EXERCISE DESCRIPTION: Find the number of lines in these records where the word "fuel" appears. Reply with that number and nothing more.

PROVIDED ENTRIES:

----

Lemma filtered_range_loop_ok fuel : ∀ beam_width a s matched finished,
  0 < beam_width → frange_inv s matched finished →
  length (s_range_frontier s) + remaining (nodes := nodes) (s_visited s) ≤ fuel →
  (s_hops s + Z.of_nat (length (s_range_frontier s) + remaining (nodes := nodes) (s_visited s))
     ≤ max_hops)%Z →
  (s_cmps s + Z.of_nat (remaining (nodes := nodes) (s_visited s)) ≤ max_cmps)%Z →
  ∃ a' s' matched' r,
    filtered_range_loop fuel max radius navigation beam_width a s matched =
      Some (a', s', matched', r) ∧
    match r with
    | Err e => filtered_error Z A E e
    | Ok _ => (∃ finished', finished ++ s_range_frontier s ⊆ finished' ++ s_range_frontier s' ∧
        frange_inv s' matched' finished') ∧ (max = None → s_range_frontier s' = []) ∧
        ∃ more, matched' = matched ++ more
    end.
Proof.
  induction fuel as [|fuel IH]; intros bw a s matched finished Hbw Hs Hf Hh Hc; cbn [filtered_range_loop].
  - destruct (s_range_frontier s) eqn:Ef; [|simpl in Hf; lia]. eexists _, _, _, _.
    split; [done|]. split; [|split; [done|exists []; by rewrite app_nil_r]].
    exists finished. by rewrite Ef.
  - destruct (s_range_frontier s) as [|f0 fs] eqn:Ef.
    { eexists _, _, _, _. split; [done|]. split; [|split; [done|exists []; by rewrite app_nil_r]].
      exists finished. by rewrite Ef. }
    destruct (below max (length matched)) eqn:Eb.
    2:{ eexists _, _, _, _. split; [done|]. split; [exists finished; by rewrite Ef|].
        split; [by intros ->|exists []; by rewrite app_nil_r]. }
    rewrite <-Ef in *. set (beam := take bw (s_range_frontier s)).
    set (rest := drop bw (s_range_frontier s)).
    assert (s_range_frontier s = beam ++ rest) as Hsplit by (unfold beam, rest; by rewrite take_drop).
    assert (0 < length beam ∧ length beam + length rest = length (s_range_frontier s)) as [Hpos Hlen].
    { rewrite Hsplit, length_app. split; [|done]. unfold beam. rewrite length_take, Ef. simpl. lia. }
    destruct (expand_beam_filtered a beam (s_visited s)) as [[[a1 vis'] calls] [[]|e]] eqn:Hex;
      [|by failed].
    destruct (fa_filtered_law _ _ _ _ _ _ _ Hex) as [Hdec Hrp]. pose proof Hrp as (Hd & _).
    destruct (filtered_absorb_ok calls matched rest Hdec Hd) as (push & add & -> & -> & Hsub & Hds & Hall).
    destruct (fr_counters _ _ _ Hs) as [Hh0 Hc0].
    pose proof (frange_step s matched finished a a1 beam rest vis' calls add
      (s_hops s + Z.of_nat (length beam)) (s_cmps s + Z.of_nat (length calls))
      Hs Hsplit Hex Hsub Hds Hall ltac:(lia) ltac:(lia)) as Hs'.
    pose proof (reports_remaining _ _ _ _ Hrp (fr_nodes _ _ _ Hs')) as Hrem.
    rewrite length_undecide in Hrem.
    assert (length (List.filter (λ i, f32_le (dist i) navigation) (undecide calls).*1) ≤ length calls) as Hpl.
    { rewrite <-(length_undecide calls), <-(length_fmap fst (undecide calls)).
      apply sublist_length, List_filter_sublist. }
    rewrite !as_u32_small by lia. rewrite !u32_add_ok by lia. cbn [mbind option_bind].
    destruct (IH bw a1 _ _ _ Hbw Hs') as (a' & s' & m' & r & -> & Hr);
      cbn [s_range_frontier s_visited s_hops s_cmps]; rewrite ?length_app; try lia.
    eexists _, _, _, _. split; [done|]. destruct r as [u|e]; [|done].
    destruct Hr as ((fin' & Hin & Hs2) & Hdone & more & ->).
    split; [|split; [done|exists (add ++ more); by rewrite (assoc_L (++))]]. exists fin'. split; [|done].
    cbn [s_range_frontier] in Hin. rewrite Hsplit. etrans; [|exact Hin].
    rewrite !(assoc_L (++)). intros i Hi. apply elem_of_app. by left.
Qed.

End loop.

Section theory.
Context {A E B : Type} `{FA : !FilteredAccessor Z A E} `{!UnstableSort Z} `{!TotalSort}.
Context {dist : Z → f32} {adj : Z → list Z} {nodes : gset Z} {starts : list Z}.
Context {matches : Z → bool}.
Context `{FL : !FilteredAccessorLaws Z A E dist adj nodes starts matches}.
Context `{OB : !SearchOutputBuffer Z B} `{OL : !SearchOutputBufferLaws Z B}.
Hypothesis nodes_u32 : (2 * Z.of_nat (size nodes) < 2 ^ 32)%Z.
Implicit Types (s : SearchScratch Z (NeighborPriorityQueue Z)) (found : list (Neighbor Z)).

Local Abbreviation is_hit := (hit (dist := dist) (matches := matches)).

(** Distinct accepted nodes within the radius, with their distances. *)
Definition hits (radius : f32) found : Prop :=
  NoDup (nbr_id <$> found) ∧
  ∀ n, n ∈ found → nbr_id n ∈ nodes ∧ nbr_distance n = dist (nbr_id n) ∧
    f32_le (dist (nbr_id n)) radius = true ∧ matches (nbr_id n) = true.

(** The nodes [region] cannot be left within the limit [navigation], and its results are found. *)
Definition exhausted (radius navigation : f32) (region : list Z) found : Prop :=
  (∀ i j, i ∈ region → j ∈ adj i → f32_le (dist j) navigation = true → j ∈ region) ∧
  (∀ j, j ∈ region → is_hit radius j = true → j ∈ nbr_id <$> found).

(** When the second round runs: at least [starting_l] times the slack nodes are in range, and
    less than the maximum of them are results. *)
Definition runs_second_round (params : Range) (seeds matched : nat) : bool :=
  (f32_to_usize (f32_mul (f32_of_Z (Z.of_nat (r_starting_l params))) (r_initial_slack params))
     <=? Z.of_nat seeds)%Z &&
  match r_max_returned params with Some m => matched <? m | None => true end.

Lemma filtered_second_round_ok fuel params a s in_range matched cmps hops :
  let navigation := f32_mul (r_radius params) (r_range_slack params) in
  0 < r_beam_width params → size nodes ≤ fuel →
  NoDup (nbr_id <$> in_range) → (∀ n, n ∈ in_range → nbr_id n ∈ nodes) →
  hits (r_radius params) matched → (∀ n, n ∈ matched → n ∈ in_range) →
  (∀ n, n ∈ in_range → is_hit (r_radius params) (nbr_id n) = true → n ∈ matched) →
  (0 ≤ s_hops s ≤ Z.of_nat (size nodes))%Z → (0 ≤ s_cmps s ≤ Z.of_nat (size nodes))%Z →
  ∃ a' matched' r,
    filtered_second_round (E := E) fuel params a s in_range matched cmps hops = Some (a', matched', r) ∧
    match r with
    | Err e => filtered_error Z A E e
    | Ok stats => hits (r_radius params) matched' ∧
        st_second_round stats = runs_second_round params (length in_range) (length matched) ∧
        (∃ more, matched' = matched ++ more ∧ (st_second_round stats = false → more = [])) ∧
        (st_second_round stats = true → r_max_returned params = None →
         filtered_complete Z A E adj →
         ∃ region, (∀ n, n ∈ in_range ++ matched' → nbr_id n ∈ region) ∧
           exhausted (r_radius params) navigation region matched')
    end.
Proof.
  intros nav Hbw Hf Hnd Hin [Hmn Hm] Hsub Hhit Hh Hc. unfold filtered_second_round.
  fold (below (r_max_returned params) (length matched)). set (runs := _ && below _ _).
  change (runs_second_round _ _ _) with runs.
  destruct runs; [|eexists _, _, _; split; [done|]; split_and!; [done..| |done]; exists [];
    by rewrite app_nil_r]. unfold filtered_range_search_internal. fold nav.
  set (s1 := mkScratch _ _ _ _ _ _ _ _).
  assert (∀ i, i ∈ s_visited s1 ↔ i ∈ nbr_id <$> in_range) as Hv
    by (intros i; apply elem_of_list_to_set).
  assert (s_visited s1 ⊆ nodes) as Hvn.
  { intros i (n & -> & Hn)%Hv%list_elem_of_fmap. by apply Hin. }
  assert (length (nbr_id <$> in_range) + remaining (nodes := nodes) (s_visited s1) ≤ size nodes) as Hrem.
  { assert (size nodes = remaining (nodes := nodes) ∅) as -> by (unfold remaining; f_equal; set_solver).
    apply remaining_drop; [done|set_solver|]. intros i Hi. apply Hv in Hi. set_solver. }
  assert (frange_inv (A := A) (E := E) (adj := adj) (dist := dist) (nodes := nodes) (matches := matches)
    (r_max_returned params) (r_radius params) nav s1 matched []) as Hs1.
  { assert (∀ n, n ∈ matched → is_hit (r_radius params) (nbr_id n) = true) as Hmh.
    { intros n Hn. destruct (Hm n Hn) as (_ & _ & H1 & H2). unfold hit. by rewrite H1, H2. }
    split; cbn [s_range_frontier s1 app]; try done.
    - intros i Hi. by apply Hv.
    - intros n Hn. split_and!; [apply list_elem_of_fmap; eauto|by apply Hmh|by apply Hm].
    - by intros _ i j Hi%elem_of_nil.
    - intros _ j Hj _. by apply Hv.
    - intros _ j (n & -> & Hn)%list_elem_of_fmap Hj. apply list_elem_of_fmap. eauto.
    - cbn. lia. }
  destruct (filtered_range_loop_ok (r_max_returned params) (r_radius params) nav
    (2 * Z.of_nat (size nodes)) (2 * Z.of_nat (size nodes)) nodes_u32 nodes_u32 fuel
    (r_beam_width params) a s1 matched [] Hbw Hs1) as (a' & s' & m' & r & -> & Hr);
    [cbn [s_range_frontier s_hops s_cmps s1]; lia..|].
  cbn [mbind option_bind]. destruct r as [u|e]; cbn [mbind option_bind]; [|by failed].
  destruct Hr as ((fin & Hreg & [P1 P2 P3 P4 P5 P6 P7 P8 _]) & Hdone & more & Hmore).
  eexists _, _, _. split; [done|]. split_and!; [|done|by exists more|].
  - split; [done|]. intros n Hn. destruct (P5 n Hn) as (Hn' & Hnh & Hnd').
    unfold hit in Hnh. apply andb_true_iff in Hnh as [? ?]. split_and!; try done. by apply P3, P2.
  - intros _ Hmax Hac. exists (fin ++ s_range_frontier s'). split.
    { intros n [Hn|Hn]%elem_of_app; [|by apply P5]. apply Hreg. cbn. apply list_elem_of_fmap. eauto. }
    rewrite (Hdone Hmax), app_nil_r in *. split; [|by auto].
    intros i j Hi Hj Hle. apply P7; [done| |done]. by eapply P6.
Qed.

----

ANSWER TO THIS EXERCISE: 8